Merry Christmas! I’m not afraid to say it, ‘cuz it means Happy Holidays. I made scones again this year. Maple Oat Scones. I made enough to feed an army. I made them to take to parties. I made them for friends and I made them for neighbors. I feel pretty good right now. Just don’t offer me a scone. I have had my fill!
Maple Oat Scones
But hopefully, you haven’t because I have attached a video of me making said scones. Don’t I look happy making them? Fa la la la la, la la la la?
So make the jump to the next page and watch my annual scone making tradition for yourself.

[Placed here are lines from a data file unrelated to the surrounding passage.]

(* ===== verification/XrtTheorems.v ===== *)
(** Properties of kernels and runs: the command packet is well formed in every
    reachable state, an argument set is the argument the device sees, a command
    starts only on CUs connected to its buffers, clones carry the arguments. *)

From S2P Require Import Prelude Bytes CppStd XclbinXml XrtKernel XrtRun XrtPacket XrtInvariant XrtPreserve XrtStart XrtFa.

(** Bit [cu] of the CU masks of a packet. *)
Definition mask_bit (m : list Z) (cu : Z) : bool :=
  Z.testbit (word_at m (Z.to_nat (4 + 4 * (cu / 32)))) (cu mod 32).

Lemma mask_bit_iff r cu :
  run_ok r -> encode_cumasks r = false -> 0 <= cu < 32 * num_cumasks (r_kernel r) ->
  mask_bit (buf r) cu = true <-> exists ip, ip ∈ r_ips r /\ ip_cuidx ip = cu.
Proof.
  intros H He Hcu. unfold mask_bit. rewrite (masks_hold_bit _ _ _ _ (ro_encoded r H He)) by done.
  rewrite (ro_mask r H). apply testbit_mask_of; [|lia].
  eapply Forall_impl; [by apply run_ips_range|]. cbn. lia.
Qed.

(** * Writes stay in the execution buffer *)

(** A routine that does not write outside the buffer. *)
Definition in_bounds {S A} (m : M S exn A) (s : S) : Prop :=
  wp m (fun _ _ => True) (fun e _ => e <> bad_write) s.

Lemma in_bounds_thrown {A} (m : M run exn A) r : in_bounds m r -> thrown m r <> Some bad_write.
Proof. unfold in_bounds, wp, thrown. destruct (m r); congruence. Qed.

Lemma in_bounds_copy_n bs p m :
  0 <= p -> p + Z.of_nat (length bs) <= Z.of_nat (length m) ->
  wp (copy_n bs p) (fun _ m' => length m' = length m) (fun e _ => e <> bad_write) m.
Proof. intros H1 H2. unfold wp. rewrite copy_n_ok by done. apply length_put_bytes. Qed.

Section bounds.
Context (r : run) (r_ok : run_ok r).
Context (fa : setter_of (r_kernel r) = Some FA -> fa_layout (r_kernel r)).
Implicit Types (a : kernel_argument).

Lemma in_bounds_hs a v m :
  arg_ok a -> length m = Z.to_nat allocation_size ->
  in_bounds (hs_set_arg_value (data_byte r) (payload_bytes (r_kernel r)) a v) m.
Proof.
  intros (Ho & Hs & _) Hm. pose proof (data_byte_eq r r_ok) as Hd. pose proof (ko_masks _ (ro_kernel r r_ok)).
  pose proof (payload_bytes_range _ (ro_kernel r r_ok) (ro_fits r r_ok)) as Hp. unfold allocation_size in *.
  unfold in_bounds, hs_set_arg_value. apply wp_if; intros Hout; [by apply wp_raise|].
  eapply wp_mono; [apply in_bounds_copy_n; [lia|]|done..]. rewrite length_take.
  destruct (Z.leb_spec (offset a + Z.min (size a) (Z.of_nat (length v))) (payload_bytes (r_kernel r))); [lia|].
  rewrite outside_true in Hout by lia. done.
Qed.

Lemma in_bounds_fa a v m :
  setter_of (r_kernel r) = Some FA -> a ∈ k_args (r_kernel r) -> length m = Z.to_nat allocation_size ->
  in_bounds (fa_set_arg_value (data_byte r) (payload_bytes (r_kernel r)) a v) m.
Proof.
  intros Hfa Ha Hm. destruct (entry_facts r a r_ok (fa Hfa) Ha) as ([Hs _] & Hf & H0 & Ho & He & Hd0).
  destruct (run_room r r_ok) as [Hl _]. rewrite Hl in He.
  unfold entry_size, sizeof_fa_desc_entry, sizeof_fa_descriptor in *.
  unfold in_bounds, fa_set_arg_value. rewrite Ho, Hf. unfold sizeof_fa_descriptor.
  apply wp_bind. eapply wp_mono; [apply in_bounds_copy_n; rewrite ?length_le_bytes; lia| |done].
  intros [] m1 L1. apply wp_bind. eapply wp_mono; [apply in_bounds_copy_n; rewrite ?length_le_bytes; lia| |done].
  intros [] m2 L2. eapply wp_mono; [apply in_bounds_copy_n; rewrite ?length_take; lia|done..].
Qed.
(* ===== verification/XrtErt.v ===== *)
(** From the host to the compute unit: the packet a run builds
    ([xrt_kernel.cpp]), placed in a slot of the command queue, is what the
    embedded scheduler ([scheduler.cpp]) decodes and copies to the registers of
    the CU; the packet of an argument update, and the recycling of execution
    buffers. *)

From S2P Require Import Prelude Bytes ErtScheduler ErtTheorems CppStd XclbinXml XrtKernel XrtRun XrtPacket XrtInvariant XrtPreserve XrtStart XrtFa XrtTheorems.

(** * Start commands *)

(** The words of an execution buffer in a command queue slot at [sa]. *)
Definition slot_holds (w : ram) (sa : Z) (m : list Z) : Prop :=
  forall i, 0 <= i < 1024 -> w !! (sa + 4 * i) = Some (word_at m (Z.to_nat (4 * i))).

(** The firmware's decoding of a header. *)
Lemma decode_header k h sa :
  kernel_ok k -> fits k -> hdr_ok k h -> 0 <= sa -> sa + 4096 <= 2 ^ 32 ->
  ErtScheduler.opcode h = opcode_of k /\ cmd_type h = ErtScheduler.ERT_CU /\
  regmap_section_addr h sa = sa + (4 + 4 * num_cumasks k) /\
  ErtScheduler.regmap_size h = k_regmap_size k.
Proof.
  intros Hk Hf (Hr & Ht & Ho & Hc & He) Hsa Hsz. pose proof (ko_masks _ Hk). pose proof (ko_regmap _ Hk).
  unfold fits, allocation_size in *.
  assert (cu_masks h = num_cumasks k) as Hcu.
  { unfold cu_masks. change (Z.land (Z.shiftr h 10) 0x3) with (pkt_extra_cu_masks h). lia. }
  split; [done|]. split; [done|]. unfold regmap_section_addr, cu_section_addr, ErtScheduler.regmap_size.
  rewrite Hcu. change (ErtScheduler.payload_size h) with (pkt_count h). rewrite Hc, !u32_small by (rewrite ?u32_small; lia).
  lia.
Qed.

(** Setting an argument by index is setting the argument of the index. *)
Lemma set_arg_at_index_value i a v r r1 :
  zlookup (k_args (r_kernel r)) i = Some a -> set_arg_at_index i v r = Ok tt r1 ->
  a ∈ k_args (r_kernel r) /\ run_set_arg_value a v r = Ok tt r1.
Proof.
  intros Hi Hset. split.
  { apply zlookup_Some in Hi as [_ Hi]. by eapply list_elem_of_lookup_2. }
  unfold set_arg_at_index, get_arg, at_, bind, gets, id in Hset. rewrite Hi in Hset.
  unfold ret at 1 in Hset. by destruct (negb false && (index a =? no_index)).
Qed.

(** The words of an argument that was set, in the packet that is started. *)
Lemma started_arg_word a v r r1 r2 e j :
  run_ok r -> setter_of (r_kernel r) = Some HS -> 4 <= k_regmap_size (r_kernel r) ->
  a ∈ k_args (r_kernel r) -> bytes v -> Z.of_nat (length v) = size a -> in_payload (r_kernel r) a ->
  run_set_arg_value a v r = Ok tt r1 -> start true r1 = Ok tt r2 ->
  0 <= j -> 4 * j + 4 <= size a -> 4 * e = 4 + 4 * num_cumasks (r_kernel r) + offset a + 4 * j ->
  word_at (buf r2) (Z.to_nat (4 * e)) = word_at v (Z.to_nat (4 * j)).
Proof.
  intros H Hs Hreg Ha Hv Hl Hin Hset Hst Hj Hj4 He.
  pose proof (run_arg_ok r a H Ha) as Haok. pose proof Haok as (Hoff & Hsz & _).
  destruct (set_arg_value_inside r a v H (or_introl Hs) Haok Hv) as (r1' & Hrun & H1 & S1 & D1 & B1).
  { unfold in_payload in Hin. lia. }
  assert (r1' = r1) as -> by congruence. clear Hrun.
  destruct (start_Ok true r1 r2 H1 Hst) as (H2 & _ & _ & K2 & _ & P2 & _).
  rewrite (proj1 S1) in K2. pose proof (ko_masks _ (ro_kernel r H)). pose proof (ro_fits r H) as Hf.
  pose proof (data_byte_eq r H) as Hd. pose proof (data_byte_eq r2 H2) as Hd2. rewrite K2 in Hd2.
  destruct (run_room r H) as [Hlen _].
  unfold fits, in_payload, payload_bytes, payload, allocation_size in *.
  rewrite (proj2 (Z.eqb_neq _ _)) in Hin by lia.
  rewrite Hd2, <- Hd, D1 in P2.
  replace (Z.to_nat (4 * e)) with (Z.to_nat (data_byte r) + Z.to_nat (offset a + 4 * j))%nat by lia.
  rewrite <- (word_at_bytes_at _ _ (Z.to_nat (4096 - data_byte r))) by lia.
  rewrite P2, word_at_bytes_at, B1 by lia. rewrite Z.min_l, take_ge by lia.
  replace (Z.to_nat (data_byte r) + Z.to_nat (offset a + 4 * j))%nat
    with (Z.to_nat (data_byte r + offset a) + Z.to_nat (4 * j))%nat by lia.
  apply word_at_put_bytes; lia.
Qed.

Speaking of traditions, where I live, there is a traveling Christmas Carol Caravan. You can see it in the video. It goes all around the streets of Toluca Lake. It’s schmaltzy, it’s a bit tacky, it is far too garish. But Gosh Dern if I don’t love it! You must have something similar in your neighborhood. I hope you enjoy it and enjoy your neighbors at the same time. Scream and moan about their crappy parking abilities the rest of the year, or roll your eyes at their pushy in-laws some other time, go ahead and wish they were quieter on Sunday mornings next week. But today, tonight, and tomorrow…get out there and say Happy Holidays to each and every one of them. I know I will. ‘Cuz it means Merry Christmas. GREG
7 c all-purpose flour; plus more
2 c whole-wheat flour
2 c quick-cooking oats; plus
4 tbs baking powder
4 tbs granulated sugar
4 ts salt
2 1/2 c unsalted butter; cold, cut
1 1/2 c shortening
9 extra large egg
1 c buttermilk; cold
2 c maple syrup
1 tbs milk;
1 1/2 c confectioner’s sugar
Heat oven to 400 degrees with rack in center.
Lightly beat 4 eggs. Combine them buttermilk, 1/2 cup maple syrup, and beaten eggs. Chill well before continuing.
In the bowl of an electric mixer fitted with the paddle attachment, combine all-purpose flour, whole-wheat flour, oats, baking powder, sugar, and salt. Mix slightly at low speed.
Blend the butter and shortening a little at a time at the lowest speed and mix until butter is in pea-sized pieces.
Divide the mixture between 2 large bowls. Add the egg mix to one bowl and mix well. Add the rest of the dry ingredients 1/3 at a time until just mixed. Cut with a knife to be sure there are still plenty of chunks of butter, but none larger than a pea.
Divide the dough into 4 parts and dump each portion onto a piece of parchment. Cover with more parchment and roll dough out to 1‑inch thick with a rolling pin. (There will be lumps of butter in the dough.)
Chill well (again). Then cut in 3‑inch rounds with plain or fluted cutter and place on a prepared baking sheet.
Lightly beat remaining egg with milk or 1 tablespoon milk. Brush tops of scones with egg mixture. Bake until tops are crisp and insides are done, 20 to 25 minutes. Remove baking sheet to wire rack to cool for 5 minutes.
Make a glaze by combining confectioners sugar, remaining 1 cup maple syrup. Drizzle each scone glaze. Sprinkle with a little-uncooked oats, if desired.